There is a Lemmings theme which I use. (It uses the graphics from the original DOS lemmings game.)

  • Blender for 3D modeling/sculpting + rendering.

  • ArmorPaint for painting on 3D Models, but I learned recently about 3DCoat, and it has a Linux version…

  • I like listening to Podcasts (while I work on my PC) with KDE's “Kasts”. Use my Nextcloud provider to sync my listening status on the Desktop with my Android Podcast App (AntennaPod) for a flawless continuation on mobile.

Whenever I use gnome I install the material-shell extension. I love the tiling.

Pinta. It's like paint.net but works on Linux. Quick and simple way to edit images on Linux.

Zathura, Firefox, VS Code, Remmina, Virt-Manager, hexchat, drawing, Master PDF, PlayOnLinux+Wine, LibreOffice, GVIm, Pragha, XFCE Terminal (But font broken in Fedora)

Well, the permanently open applications on my system are: claws-mail, Pale Moon (browser forked from Firefox), konqueror (TDE file manager), konsole (TDE terminal), and Aqualung (music player). Other good friends include kate, Inkscape, and OpenSCAD (despite its flakiness). And I get a lot of mileage out of DOSBox.
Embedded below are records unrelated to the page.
(** ** [ConvertMCParticles]: the shape of the output *)

Section MCShape.
Context `{FM : FloatModel}.
Variable Input : list Candidate.

(** *** X10 *)

(** X10 : in the output of [ConvertMCParticles] particle [j] is made from
    candidate [j]: it has the candidate's type, charge and position; it has
    a start vertex exactly when the candidate has mothers ([M1] is not -1)
    and an end vertex exactly when it has daughters ([D1] is not -1); and
    both handles point into the collection of vertices. *)
Theorem X10_ConvertMCParticles_handles res :
  ConvertMCParticles Input = Some res →
  length (colMCParticles res) = length Input
  ∧ ∀ j cand, Input !! j = Some cand →
      ∃ p, colMCParticles res !! j = Some p
           ∧ coreType (Core p) = PID cand
           ∧ coreCharge (Core p) = Charge cand
           ∧ coreVertex (Core p) = candPoint cand
           ∧ (StartVertex p = None ↔ M1 cand = -1)
           ∧ (EndVertex p = None ↔ D1 cand = -1)
           ∧ ∀ v, StartVertex p = Some v ∨ EndVertex p = Some v →
                  (v < length (colGenVertices res))%nat.
Proof.
  intros Hrun.
  destruct (mcLoop_Inv _ _ _ _ Hrun) as [Hparts _ _ Hpart _ _].
  split; [exact Hparts|]. intros j cand Hcand.
  destruct (lookup_lt_is_Some_2 (colMCParticles res) j) as [p Hp].
  { rewrite Hparts. by apply lookup_lt_Some in Hcand. }
  destruct (Hpart j p Hp) as (c & Hc & Hcore & HS0 & HS1 & HE0 & HE1).
  rewrite Hcand in Hc. injection Hc as <-.
  exists p. split; [exact Hp|]. rewrite Hcore. repeat split; try reflexivity.
  - intros Hnone. destruct (decide (M1 cand = -1)) as [|HM]; [done|].
    destruct (HS1 HM) as (v & Hv & _). congruence.
  - exact HS0.
  - intros Hnone. destruct (decide (D1 cand = -1)) as [|HD]; [done|].
    destruct (HE1 HD) as (v & Hv & _). congruence.
  - exact HE0.
  - intros v [Hv|Hv].
    + destruct (decide (M1 cand = -1)) as [HM|HM]; [rewrite HS0 in Hv; done|].
      destruct (HS1 HM) as (v' & Hv' & Hlt). congruence.
    + destruct (decide (D1 cand = -1)) as [HD|HD]; [rewrite HE0 in Hv; done|].
      destruct (HE1 HD) as (v' & Hv' & Hlt). congruence.
Qed.

(** After [n] iterations every vertex is attached to a particle, and the
    vertices are no more than the ends the first [n] candidates declare. *)
Lemma mcLoop_vertices_used n st :
  mcLoop Input (primaryDaughters Input) n (mcInit Input) = Some st →
  (∀ v, (v < length (colGenVertices st))%nat →
        ∃ j p, colMCParticles st !! j = Some p
               ∧ (StartVertex p = Some v ∨ EndVertex p = Some v))
  ∧ (length (colGenVertices st)
     ≤ length (filter (λ c, (M1 c ≠ -1)%Z) (take n Input))
       + length (filter (λ c, (D1 c ≠ -1)%Z) (take n Input)))%nat.
Proof.
  revert st. induction n as [|n IH]; intros st'.
  - intros [= <-]. simpl. split; [intros v Hv; lia | lia].
  - cbn [mcLoop].
    destruct (mcLoop Input (primaryDaughters Input) n (mcInit Input))
      as [st|] eqn:Hst; [|discriminate].
    cbn [mbind option_bind]. intros Hstep.
    destruct (IH st eq_refl) as [Hused Hcount].
    destruct (mcLoop_Inv _ _ _ _ Hst) as [Hparts Hvec _ _ _ _].
    destruct (mcStep_spec _ _ _ _ _ Hstep Hparts Hvec)
      as (cand & s & p & newStart & newEnd & Hcand & _ & Hp & _ & Hv & HS & HE & _).
    rewrite Hp, Hv. split.
    + intros v Hlt. destruct (decide (v < length (colGenVertices st))%nat) as [Hold|Hnew].
      * destruct (Hused v Hold) as (j & q & Hq & Hor).
        exists j, q. split; [by apply lookup_app_l_Some|exact Hor].
      * exists n, p. split.
        { rewrite lookup_app_r by lia. by rewrite Hparts, Nat.sub_diag. }
        rewrite !length_app in Hlt.
        destruct HS as [(_ & _ & ->)|[(_ & _ & -> & _)|(_ & _ & -> & HSv)]];
          destruct HE as [(_ & _ & ->)|[(_ & _ & -> & _)
                                       |(_ & _ & d & _ & -> & HEv)]];
          simpl in Hlt; try lia.
        -- right. rewrite HEv, length_app. simpl. f_equal. lia.
        -- right. rewrite HEv, length_app. simpl. f_equal. lia.
        -- left. rewrite HSv. f_equal. lia.
        -- left. rewrite HSv. f_equal. lia.
        -- destruct (decide (v = length (colGenVertices st))) as [->|Hne].
           ++ by left.
           ++ right. rewrite HEv, length_app. simpl. f_equal. lia.
    + rewrite (take_S_r _ _ _ Hcand), !filter_app, !length_app.
      assert (HnS : (length newStart
                     ≤ length (filter (λ c, (M1 c ≠ -1)%Z) [cand]))%nat).
      { destruct HS as [(_ & _ & ->)|[(_ & _ & -> & _)|(HM & _ & -> & _)]];
          [simpl; lia..|].
        rewrite filter_cons_True by done. simpl. lia. }
      assert (HnE : (length newEnd
                     ≤ length (filter (λ c, (D1 c ≠ -1)%Z) [cand]))%nat).
      { destruct HE as [(_ & _ & ->)|[(_ & _ & -> & _)|(HD & _ & d & _ & -> & _)]];
          [simpl; lia..|].
        rewrite filter_cons_True by done. simpl. lia. }
      lia.
Qed.
Lemma mass_bernoulli p : mass (bernoulli p) = 1.
Proof. by rewrite /mass expect_bernoulli !mul1r addrC subrK. Qed.

Lemma eq_expect (A : Type) (f g : A -> F) (d : dist F A) :
  f =1 g -> expect f d = expect g d.
Proof. by move=> fg; elim: d => [//|xw d IH] /=; rewrite fg IH. Qed.

Lemma expect_torch_bernoulli_cons (f : seq F -> F) p ps :
  expect f (torch_bernoulli (p :: ps)) =
  expect (fun x => expect (fun xs => f (x :: xs)) (torch_bernoulli ps))
         (bernoulli p).
Proof.
rewrite [LHS]expect_dbind; apply: eq_expect => x.
by rewrite expect_dbind; apply: eq_expect => xs; rewrite expect_dret.
Qed.

Lemma expect_const (A : Type) (c : F) (d : dist F A) :
  expect (fun=> c) d = c * mass d.
Proof.
rewrite /mass; elim: d => [|xw d IH] /=; first by rewrite mulr0.
by rewrite IH mul1r mulrDr.
Qed.



Lemma mass_torch_bernoulli ps : mass (torch_bernoulli ps) = 1.
Proof.
rewrite /mass; elim: ps => [|p ps IH]; first by rewrite expect_dret.
rewrite expect_torch_bernoulli_cons (eq_expect (g := fun=> 1)) //.
exact: mass_bernoulli.
Qed.

(** The i-th element of the drawn tensor is one Bernoulli trial with the
    i-th probability. *)
Lemma marginal (g : F -> F) ps i :
  (i < size ps)%N ->
  expect (fun e => g (nth 0 e i)) (torch_bernoulli ps) =
  expect g (bernoulli (nth 0 ps i)).
Proof.
elim: ps i => [//|p ps IH] [|i] lt_i; rewrite expect_torch_bernoulli_cons.
- apply: eq_expect => x.
  rewrite (eq_expect (g := fun=> g x)) //.
  by rewrite expect_const mass_torch_bernoulli mulr1.
- rewrite (eq_expect (g := fun=> expect g (bernoulli (nth 0 ps i)))).
    by move=> x; rewrite -IH.
  by rewrite expect_const mass_bernoulli mulr1.
Qed.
If the OP hadn't specified desktop software, I'd also name Portage.

Definitely the clipboard manager. On kde, it's klipper. This is actually such an underrated piece of software that I can't live without. Windows has one too, but they added their's a little after all the linux desktop environments got one by default.

Nothing Linux only but:

  • Firefox
  • OnlyOffice
  • mpv
  • DoubleCommander

Thanks for the recommendation, I installed Flameshot on Windows and it's quite a bit better than the built-in tool.

you're on windows, get sharex. It's miles ahead of anything else. It's the only thing I miss from daily driving windows.

Apostrophe. The perfect, slick markdown editor.

I just use the one built into gnome, it's the best one I've found yet having come from lightshot on windows, it just works exactly how I'd expect it to and doesn't get in my way

As for my favourite think it's gotta be either obsidian or Vscode/ium

I both installed kwrite and kate... whats the huge difference there? That one is more code focused and has git implementstion but still the same?

They are essentially built with the same text editing component, more specifically, kwrite makes use of kate through kparts for the editing component only, to provide a more stripped down interface as compared to kate.

So usually, when I have both and want the most features, its technically unnessessary bloat to have kwrite installed? (Except I feel like I want a stripped down interface for that moment I guess)

rofi/dmenu for scripts, mpv and Tauon Music Box

Either evolution nheko or console. Even though a terminal emulator is a cop out

Maybe not the most loved, but most used software: Steam.